Postural orthostatic tachycardia syndrome is an abnormal functioning of the Autonomic Nervous System (dysautonomia). The ANS is responsible for helping to keep many things regulated and working properly throughout our body. “The autonomic nervous system is responsible for regulating a multitude of organs and functions throughout the body. Some of these functions include temperature, respiration, pupil dilation and constriction, salivation and the digestive tract. A patient experiencing ANS dysregulation may experience abnormalities in the many organs and functions the ANS regulates” (source). Imagine every time you stand up your heart races and you feel dizzy; perhaps you even faint. That’s what happens with POTS.
“But a racing heart, dizziness and foggy brain are only three of many symptoms of POTS, which can include any or all of the following: fainting, extreme fatigue, headaches, stomach pains, nausea and vomiting, difficulty concentrating, weakness in the legs, unusual feelings of hot or cold, excessive sweating, blue or purple discoloration of the legs or feet and, perhaps as a result of all of the above, feelings of anxiety or depression.” (source)

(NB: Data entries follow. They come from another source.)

(** The loop from attempt [a] with [n] attempts left: it returns from inside,
    at the first attempt [k] that succeeds or at the last one. *)
Lemma loop_from fp mr :
  forall n a w,
    (0 < n)%nat -> Z.of_nat (a + n) = mr ->
    exists k s w',
      (k < n)%nat
      /\ for_in (map Z.of_nat (seq a n)) (attempt_body fp mr) w
         = (Ok (Some s), w')
      /\ service w' = service w
      /\ calls w' = (calls w ++ repeat fp (S k))%list
      /\ sleeps w' = (sleeps w ++ backoff a k)%list
      /\ (forall j, (j < k)%nat ->
            exists e, attempt_outcome w (length (calls w) + j) fp = Raise e)
      /\ (attempt_outcome w (length (calls w) + k) fp = Ok s
          \/ (k = n - 1)%nat
             /\ exists e,
                 attempt_outcome w (length (calls w) + k) fp = Raise e
                 /\ s = error_prefix ++ exn_str e).
Proof.
  induction n as [|n IH]; intros a w Hn Hmr; [lia|].
  cbn [seq map for_in]. unfold bind at 1.
  destruct (attempt_outcome w (length (calls w)) fp) as [t|e] eqn:Hout.
  - rewrite (attempt_returns _ _ _ _ _ Hout).
    exists 0%nat, t, (log_call fp w). rewrite Nat.add_0_r.
    split; [lia|]. split; [reflexivity|]. split; [reflexivity|].
    split; [reflexivity|].
    split; [unfold backoff; cbn; now rewrite app_nil_r|].
    split; [intros j Hj; lia|]. now left.
  - destruct n as [|n'].
    + rewrite (attempt_last_fails _ _ _ _ _ Hout) by lia.
      exists 0%nat, (error_prefix ++ exn_str e), (log_call fp w).
      rewrite Nat.add_0_r.
      split; [lia|]. split; [reflexivity|]. split; [reflexivity|].
      split; [reflexivity|].
      split; [unfold backoff; cbn; now rewrite app_nil_r|].
      split; [intros j Hj; lia|].
      right. split; [reflexivity|]. now exists e.
    + rewrite (attempt_fails_early _ _ _ _ _ Hout) by lia.
      destruct (IH (S a) (log_sleep (2 ^ Z.of_nat a) (log_call fp w)))
        as (k & s & w' & Hk & Hrun & Hsvc & Hcalls & Hsleeps & Hbefore & Hat);
        [lia|lia|].
      assert (Hlen : forall j,
                 attempt_outcome (log_sleep (2 ^ Z.of_nat a) (log_call fp w))
                   (length (calls (log_sleep (2 ^ Z.of_nat a) (log_call fp w))) + j) fp
                 = attempt_outcome w (length (calls w) + S j) fp).
      { intros j. unfold attempt_outcome. cbn.
        rewrite length_app. cbn.
        replace (length (calls w) + 1 + j)%nat with (length (calls w) + S j)%nat by lia.
        reflexivity. }
      exists (S k), s, w'.
      split; [lia|]. split; [exact Hrun|]. split; [exact Hsvc|].
      split.
      { rewrite Hcalls. cbn. rewrite <- app_assoc. reflexivity. }
      split.
      { rewrite Hsleeps. cbn. unfold backoff. cbn [seq map].
        rewrite <- app_assoc. reflexivity. }
      split.
      { intros [|j] Hj.
        - exists e. now rewrite Nat.add_0_r.
        - destruct (Hbefore j) as [e' He']; [lia|].
          exists e'. now rewrite <- Hlen. }
      rewrite Hlen in Hat.
      destruct Hat as [Hok | (Hlast & e' & He' & Hs)].
      * now left.
      * right. split; [lia|]. exists e'. now split.
Qed.
Lemma keogh_terms_range (i : nat) :
  (i < n)%nat ->
  0 <= keogh_term u l y i
  /\ (keogh_term u l y i = 0 <-> l !!! i <= y !!! i <= u !!! i)
  /\ (l !!! i <= u !!! i -> keogh_term u l y i <= 16).
Proof.
  intros Hi. subst n.
  apply keogh_term_range; apply Forall_lookup_total_in; assumption || lia.
Qed.

Lemma lb_keogh_value :
  (0 < n)%nat ->
  lb_keogh u l y bits_set
  = Fin (sum_list (map (keogh_term u l y) (seq 0 n)) # Z.to_pos (Z.of_nat n)).
Proof.
  intros Hn. rewrite lb_keogh_sum by exact Hlen. fold n.
  apply true_div_finite. lia.
Qed.

Lemma keogh_sum_zero :
  0 <= sum_list (map (keogh_term u l y) (seq 0 n))
  /\ (sum_list (map (keogh_term u l y) (seq 0 n)) = 0
      <-> forall i, (i < n)%nat -> l !!! i <= y !!! i <= u !!! i).
Proof.
  destruct (sum_list_map_nonneg (keogh_term u l y) (seq 0 n)) as [H0 Hz].
  { apply Forall_forall. intros i Hi. apply elem_of_seq in Hi.
    apply keogh_terms_range. lia. }
  split; [exact H0|]. rewrite Hz, Forall_forall. split.
  - intros Hall i Hi. apply keogh_terms_range; [exact Hi|].
    apply Hall, elem_of_seq. lia.
  - intros Hall i Hi. apply elem_of_seq in Hi.
    apply keogh_terms_range; [lia|]. apply Hall. lia.
Qed.
End keogh_bound.

(** X12: for 16-bit envelopes of one length and a 16-bit candidate, none of
    them empty, the Keogh bound is a finite number that is not negative, and
    it is zero exactly when the candidate lies between the two envelopes at
    every position that both have. *)
Theorem lb_keogh_zero_iff_inside (u l y : list Z) :
  Forall in_u16 u -> Forall in_u16 l -> Forall in_u16 y ->
  length l = length u -> (0 < length u)%nat -> (0 < length y)%nat ->
  exists q,
    lb_keogh u l y bits_set = Fin q /\ (0 <= q)%Q
    /\ ((q == 0)%Q
        <-> forall i, (i < Nat.min (length u) (length y))%nat ->
              l !!! i <= y !!! i <= u !!! i).
Proof.
  intros Hu Hl Hy Hlen Hu0 Hy0.
  eexists. split; [apply lb_keogh_value; assumption || lia|].
  destruct (keogh_sum_zero u l y Hu Hl Hy Hlen) as [H0 Hz].
  split.
  - unfold Qle. cbn [Qnum Qden]. lia.
  - rewrite <- Hz. unfold Qeq. cbn [Qnum Qden]. lia.
Qed.

Lemma lb_keogh_zero_iff_inside_witness :
  exists q,
    lb_keogh [5; 5; 9] [1; 1; 3] [4; 7] bits_set = Fin q /\ (0 <= q)%Q
    /\ ((q == 0)%Q
        <-> forall i, (i < Nat.min (length [5; 5; 9]) (length [4; 7]))%nat ->
              [1; 1; 3] !!! i <= [4; 7] !!! i <= [5; 5; 9] !!! i).
Proof.
  apply (lb_keogh_zero_iff_inside [5; 5; 9] [1; 1; 3] [4; 7]);
    try (repeat constructor; unfold in_u16; lia); cbn [length]; lia.
Defined.

(** X13: when moreover the lower envelope is nowhere above the upper one, the
    Keogh bound is at most 16, the number of bits of a value. *)
Theorem lb_keogh_at_most_16 (u l y : list Z) :
  Forall in_u16 u -> Forall in_u16 l -> Forall in_u16 y ->
  length l = length u -> (0 < length u)%nat -> (0 < length y)%nat ->
  (forall i, (i < Nat.min (length u) (length y))%nat -> l !!! i <= u !!! i) ->
  exists q, lb_keogh u l y bits_set = Fin q /\ (0 <= q <= 16)%Q.
Proof.
  intros Hu Hl Hy Hlen Hu0 Hy0 Hlu.
  eexists. split; [apply lb_keogh_value; assumption || lia|].
  destruct (keogh_sum_zero u l y Hu Hl Hy Hlen) as [H0 _].
  pose proof (sum_list_map_at_most (keogh_term u l y) 16
                (seq 0 (Nat.min (length u) (length y)))) as Hmost.
  rewrite length_seq in Hmost.
  assert (Hall : Forall (fun i => keogh_term u l y i <= 16)
                        (seq 0 (Nat.min (length u) (length y)))).
  { apply Forall_forall. intros i Hi. apply elem_of_seq in Hi.
    apply keogh_terms_range; try assumption; try lia. apply Hlu. lia. }
  specialize (Hmost Hall).
  split; unfold Qle; cbn [Qnum Qden]; [lia|].
  rewrite Z2Pos.id by lia. lia.
Qed.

Obviously these symptoms change the way the individual has to live his or her life, at least for awhile. Doing every day, simple tasks, can be quite difficult or exhausting. “The symptoms of POTS are life altering and debilitating at times. POTS patients use about three times more energy to stand than a healthy person (Grubb, 2002). It is as if these patients are running in place all the time. Activities such as housework, bathing, and even meals can exacerbate symptoms (Grubb, Kanjwal & Kosinski, 2006). Research shows that POTS patients’ quality of life is similar to those with congestive heart failure and chronic obstructive pulmonary disease (Benrud-Larson, Dewar, Sandroni, Rummans, Haythornthwaite & Low, 2002) Twenty-five percent of people with POTS are disabled and unable to work (Goldstein, Robertson, Esler, Straus, & Eisenhofer, 2002). Most patients will have to make some lifestyle adjustments to cope with this disorder.” (source)
What are the symptoms of POTS?
There are a number of symptoms related to POTS. Please talk to your doctor if you are experiencing these symptoms. For a full list click here. Some of these symptoms include lightheadedness, fainting, palpitations, nausea, vomiting, feeling bloated or pain after eating, fatigue, migraines, etc… POTS sounds really lovely, doesn’t it?
Like I said, I have POTS. I do not let it define me, and I have refused to let it hold me back from doing anything I’ve wanted to do. But that doesn’t mean that it hasn’t been difficult, and that I haven’t had a little more to fight through. But that’s part of my story for another day, as it starts to mix with my journey to running.
Now it’s your turn to share! Have you ever heard of POTS before? Have you ever been diagnosed with something that has made exercising difficult?
Disclaimer: I am not a doctor, and this post should not be taken as expert medical advice. I’m simply someone who has lived many years with POTS who has found resources around the internet that help to explain this syndrome. Please contact a doctor if you have questions about POTS or think you might have it.